I really don't feel I've answered the prompt, so let me know. (Quick question, should I include their real names? Just for this thread I'll use an initial) I was also wondering if I should try to shift more towards "Indicate a person who has had a significant influence on you, and describe that influence." or just have it as a topic of my choice.
BE HARSH IF NEED BE!! I HONESTLY DON'T FEEL I TRIED HARD ENOUGH FOR THIS ESSAY!! Thanks.
(Common App Prompt)
Evaluate a significant experience, achievement, risk you have taken, or ethical dilemma you have faced and its impact on you. -Almost everyone can say that they have had a best friend, but only a few can admit to having had a terrible start. As a shy, young girl in 1st grade, I was dependent on everyone else. I easily felt lonely and was often subject to embarrassing situations, just because I let "friends" do whatever they wanted with me. I remember in 2nd grade meeting one girl, P, who was my first real friend. Everyone liked her, and so I figured that being her friend would be my best shot at getting noticed. In 3rd grade, I met an acquaintance of hers named E, a quiet girl that P admitted to not truly liking. At the time I found her fun, but eventually I was influenced by P's opinion and ended up disliking E as well. Little did I know just how much E would really mean to me in the end.

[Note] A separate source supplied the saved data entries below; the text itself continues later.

Lemma length_append a b : String.length (a +:+ b) = (String.length a + String.length b)%nat.
Proof. induction a as [|c a IH]; [done|]. simpl. by rewrite IH. Qed.

Lemma name_not_code p table column code :
  p ∈ ["ck_"; "uq_"] → code ≠ constraint_name p table column code.
Proof.
  intros _ H. apply (f_equal String.length) in H. unfold constraint_name in H.
  rewrite !length_append in H. simpl in H. lia.
Qed.

Lemma strip_tenant_keys_none n r : without_tenant_key r = None → strip_tenant_keys n r = r.
Proof. intros H. destruct n; simpl; [done|by rewrite H]. Qed.

Lemma column_of_name p table column code :
  p ∈ ["ck_"; "uq_"] → names_column table column code →
  constraint_column (constraint_name p table column code) table code = Some column.
Proof.
  intros Hp (H1 & H2 & H3 & Hc & H4 & H5). unfold constraint_column, constraint_name.
  set (name := (table +:+ "_" +:+ column) +:+ "__" +:+ code).
  assert (split_once_str "__" name = Some (table +:+ "_" +:+ column, code)) as Hs by by apply split_once_separator.
  assert (find_map (λ q, strip_prefix_str q (p +:+ name)) RULE_PREFIXES = Some name) as ->.
  { rewrite <- (find_prefix Some p name Hp). apply find_map_ext. intros q. by destruct (strip_prefix_str q _). }
  assert (strip_prefix_str "fk_" (p +:+ name) = None) as ->.
  { repeat (apply elem_of_cons in Hp as [->|Hp]); [done..|by apply elem_of_nil in Hp]. }
  cbn [mbind option_bind]. rewrite Hs. cbn [mbind option_bind]. rewrite H2, strip_prefix_str_app. cbn [mbind option_bind].
  rewrite strip_prefix_str_app. cbn [mbind option_bind].
  rewrite bool_decide_eq_false_2 by done. rewrite H5, strip_tenant_keys_none by done.
  by destruct column.
Qed.

Lemma fk_column_of_name table column :
  ident column = Some column → strip_suffix_str "_fk" column = None →
  constraint_column ("fk_" +:+ table +:+ "_" +:+ column) table ("fk_" +:+ table +:+ "_" +:+ column) = Some column.
Proof.
  intros Hi Hs. unfold constraint_column. rewrite !strip_prefix_str_app. cbn [mbind option_bind].
  rewrite strip_prefix_str_app. cbn [mbind option_bind].
  by rewrite Hs.
Qed.
Lemma fk_code table column :
  code_from_constraint ("fk_" +:+ table +:+ "_" +:+ column) = "fk_" +:+ table +:+ "_" +:+ column.
Proof. done. Qed.

(** Its length is fuel enough: more rounds of the loop strip nothing more. *)
Lemma without_tenant_key_shorter r r' : without_tenant_key r = Some r' → (String.length r' < String.length r)%nat.
Proof.
  unfold without_tenant_key. generalize TENANT_KEYS. intros keys. induction keys as [|k keys IH]; [done|]. cbn [find_map].
  destruct (strip_prefix_str k r) as [r1|] eqn:E1; [|exact IH]. cbn [mbind option_bind].
  destruct (strip_prefix_str "_" r1) as [r2|] eqn:E2; [|exact IH]. cbn [mbind option_bind].
  case_bool_decide; [exact IH|]. intros [= ->].
  apply strip_prefix_str_Some in E1 as ->. apply strip_prefix_str_Some in E2 as ->.
  rewrite !length_append. simpl. lia.
Qed.
Lemma strip_tenant_keys_done n r : (String.length r ≤ n)%nat → without_tenant_key (strip_tenant_keys n r) = None.
Proof.
  revert r. induction n as [|n IH]; intros r Hn; simpl.
  - destruct (without_tenant_key r) eqn:E; [|done]. apply without_tenant_key_shorter in E. lia.
  - destruct (without_tenant_key r) as [r'|] eqn:E; [|done]. apply IH.
    apply without_tenant_key_shorter in E. lia.
Qed.

Section answers.
Context {L : Libs}.

(** A driver's error that names a constraint of a table, and neither the column nor the key. *)
Definition bare_error (kind : ErrorKind) (code constraint table text : string) : SourceError :=
  SourceSqlx (DatabaseRefused
    (mkPgError kind (Some code) text (Some constraint) None None (Some table))).

Lemma bare_error_answer kind code c table text v :
  code ≠ "42501" → constraint_violation kind (Some code) (Some c) "" None (Some table) = Some v →
  from_source (bare_error kind code c table text) = RViolations [v].
Proof.
  intros Hc Hv. unfold from_source, bare_error, of_sqlx, scope_refusal. cbn [pe_code pe_kind pe_constraint pe_detail pe_column pe_table default].
  rewrite bool_decide_eq_false_2 by congruence. cbn [andb]. unfold default. by rewrite Hv.
Qed.
Lemma unique_path_bare c table code column :
  constraint_column c table code = Some column → unique_path (Some c) "" None (Some table) code = column.
Proof. intros H. unfold unique_path. cbn [given mbind option_bind]. by rewrite H. Qed.

(** What the three kinds of error answer. *)
Lemma check_answer c t :
  constraint_violation CheckViolation (Some "23514") (Some c) "" None (Some t) =
    let code := code_from_constraint c in let path := unique_path (Some c) "" None (Some t) code in
    Some (violation_new path code (check_sentence path code)).
Proof. reflexivity. Qed.
Lemma unique_answer c t :
  constraint_violation UniqueViolation (Some "23505") (Some c) "" None (Some t) =
    Some (taken_violation (unique_path (Some c) "" None (Some t) (default "" (generated_code c)))
            (default "taken" (generated_code c))).
Proof. reflexivity. Qed.
Lemma fk_answer c t :
  constraint_violation ForeignKeyViolation (Some "23503") (Some c) "" None (Some t) =
    let path := unique_path (Some c) "" None (Some t) (code_from_constraint c) in
    Some (violation_new path "reference_missing"
            (if bool_decide (path = "") then "The record refers to a record that does not exist"
             else path +:+ " refers to a record that does not exist")).
Proof. reflexivity. Qed.

(** a broken rule is answered on its field, under its code, in a sentence. When the database
    refuses a write by a generated check, unique index or foreign key and says no more than the
    constraint's name, the answer is one violation: its path is the column the name holds, its code
    the rule's, its sentence made of these alone, so neither the constraint nor the table nor the
    driver's text is told; placed on an item of a batch, only the path changes. *)
Theorem broken_rule_named (table column code text : string) (index : nat) :
  names_column table column code →
  from_source (bare_error CheckViolation "23514" (constraint_name "ck_" table column code) table text) =
    RViolations [violation_new column code (check_sentence column code)] ∧
  from_source (bare_error UniqueViolation "23505" (constraint_name "uq_" table column code) table text) =
    RViolations [violation_new column code (column +:+ " is already taken by another record")] ∧
  (strip_suffix_str "_fk" column = None →
   from_source (bare_error ForeignKeyViolation "23503" ("fk_" +:+ table +:+ "_" +:+ column) table text) =
     RViolations [violation_new column "reference_missing" (column +:+ " refers to a record that does not exist")]) ∧
  from_batch_source (bare_error CheckViolation "23514" (constraint_name "ck_" table column code) table text) (Some index) =
    RViolations [violation_new (show_Z (Z.of_nat index) +:+ "/" +:+ column) code (check_sentence column code)].
Proof.
  intros Hn. pose proof Hn as (_ & _ & Hi & Hc & _).
  assert (column ≠ "") as Hne by by intros ->.
  assert (from_source (bare_error CheckViolation "23514" (constraint_name "ck_" table column code) table text) =
    RViolations [violation_new column code (check_sentence column code)]) as Hck.
  { apply bare_error_answer; [done|]. rewrite check_answer. cbv zeta. rewrite (code_of_name "ck_") by (done || set_solver).
    by rewrite (unique_path_bare _ _ _ column) by (apply (column_of_name "ck_"); done || set_solver). }
  split; [done|]. split; [|split].
  - apply bare_error_answer; [done|]. rewrite unique_answer. unfold generated_code. cbv zeta.
    rewrite (code_of_name "uq_") by (done || set_solver).
    rewrite (bool_decide_eq_false_2 (code = _)) by (apply name_not_code; set_solver). unfold default.
    rewrite (unique_path_bare _ _ _ column) by (apply (column_of_name "uq_"); done || set_solver).
    unfold taken_violation. by rewrite bool_decide_eq_false_2.
  - intros Hs. apply bare_error_answer; [done|]. rewrite fk_answer, fk_code.
    rewrite (unique_path_bare _ _ _ column) by by apply fk_column_of_name.
    cbv zeta. by rewrite (bool_decide_eq_false_2 (column = "")) by done.
  - unfold from_batch_source. rewrite Hck. cbn -[show_Z]. unfold at_index, violation_new, batch_item_path. simpl.
    by rewrite bool_decide_eq_false_2.
Qed.
End answers.

Lemma broken_rule_named_witness :
  names_column "tickets" "title" "max_length" ∧
  from_source (L:=Json.Concrete.libs)
    (bare_error CheckViolation "23514" "ck_tickets_title__max_length" "tickets" "violates check constraint") =
    RViolations [violation_new "title" "max_length" "title is too long"].
Proof.
  assert (names_column "tickets" "title" "max_length") as H.
  { split; [reflexivity|]. split; [reflexivity|]. split; [reflexivity|]. split; [discriminate|]. by split. }
  split; [exact H|]. exact (proj1 (broken_rule_named "tickets" "title" "max_length" "violates check constraint" 0 H)).
Defined.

My friendship with E started out as a great one. I had no clue what P had found so bad about her. Eventually though, many people started telling me how they disliked E because of her pretentiousness, and my easily convinced mind felt that it was true. P somehow managed to convince me to hate E and even bully her. By the end of elementary school, E and I no longer considered ourselves friends.
After entering middle school, I apologized to E for having done all of the cruel things I did. Her answer to me was one that was truly sad - She was given therapy sessions for her bullying, as well for family issues. I could not help but feel terrible for having done all of the things I did. I told her that I was so sorry and that I really wished to be good friends again. Surely she forgave me, as I was the only bully that had apologized, but she did say that we could never be best friends again (since I was still friends with P).
High school was a fresh start for both E and I since P went to a different high school. Since we were our only friends, it was difficult to branch out as we had no classes together; we were both shy people. Somehow we managed to meet new friends and become heavily influenced by them, becoming open, brighter people. We actually were able to spend much time together and eventually did become best friends again.
Her anxiety from the past is hardly visible anymore. She has become such a strong, social, funny girl that everyone loves. Not only is she now accepted by everyone, but she's managed to achieve great things even after having had a depressing childhood. It may not seem like it, but that entire experience of her hating me really did have a great impact on me. It was a huge struggle trying to have two best friends that hate each other, but in opening up myself to my own thoughts and not letting other tell me what I should think, I have become a more independent person that goes by her own opinions.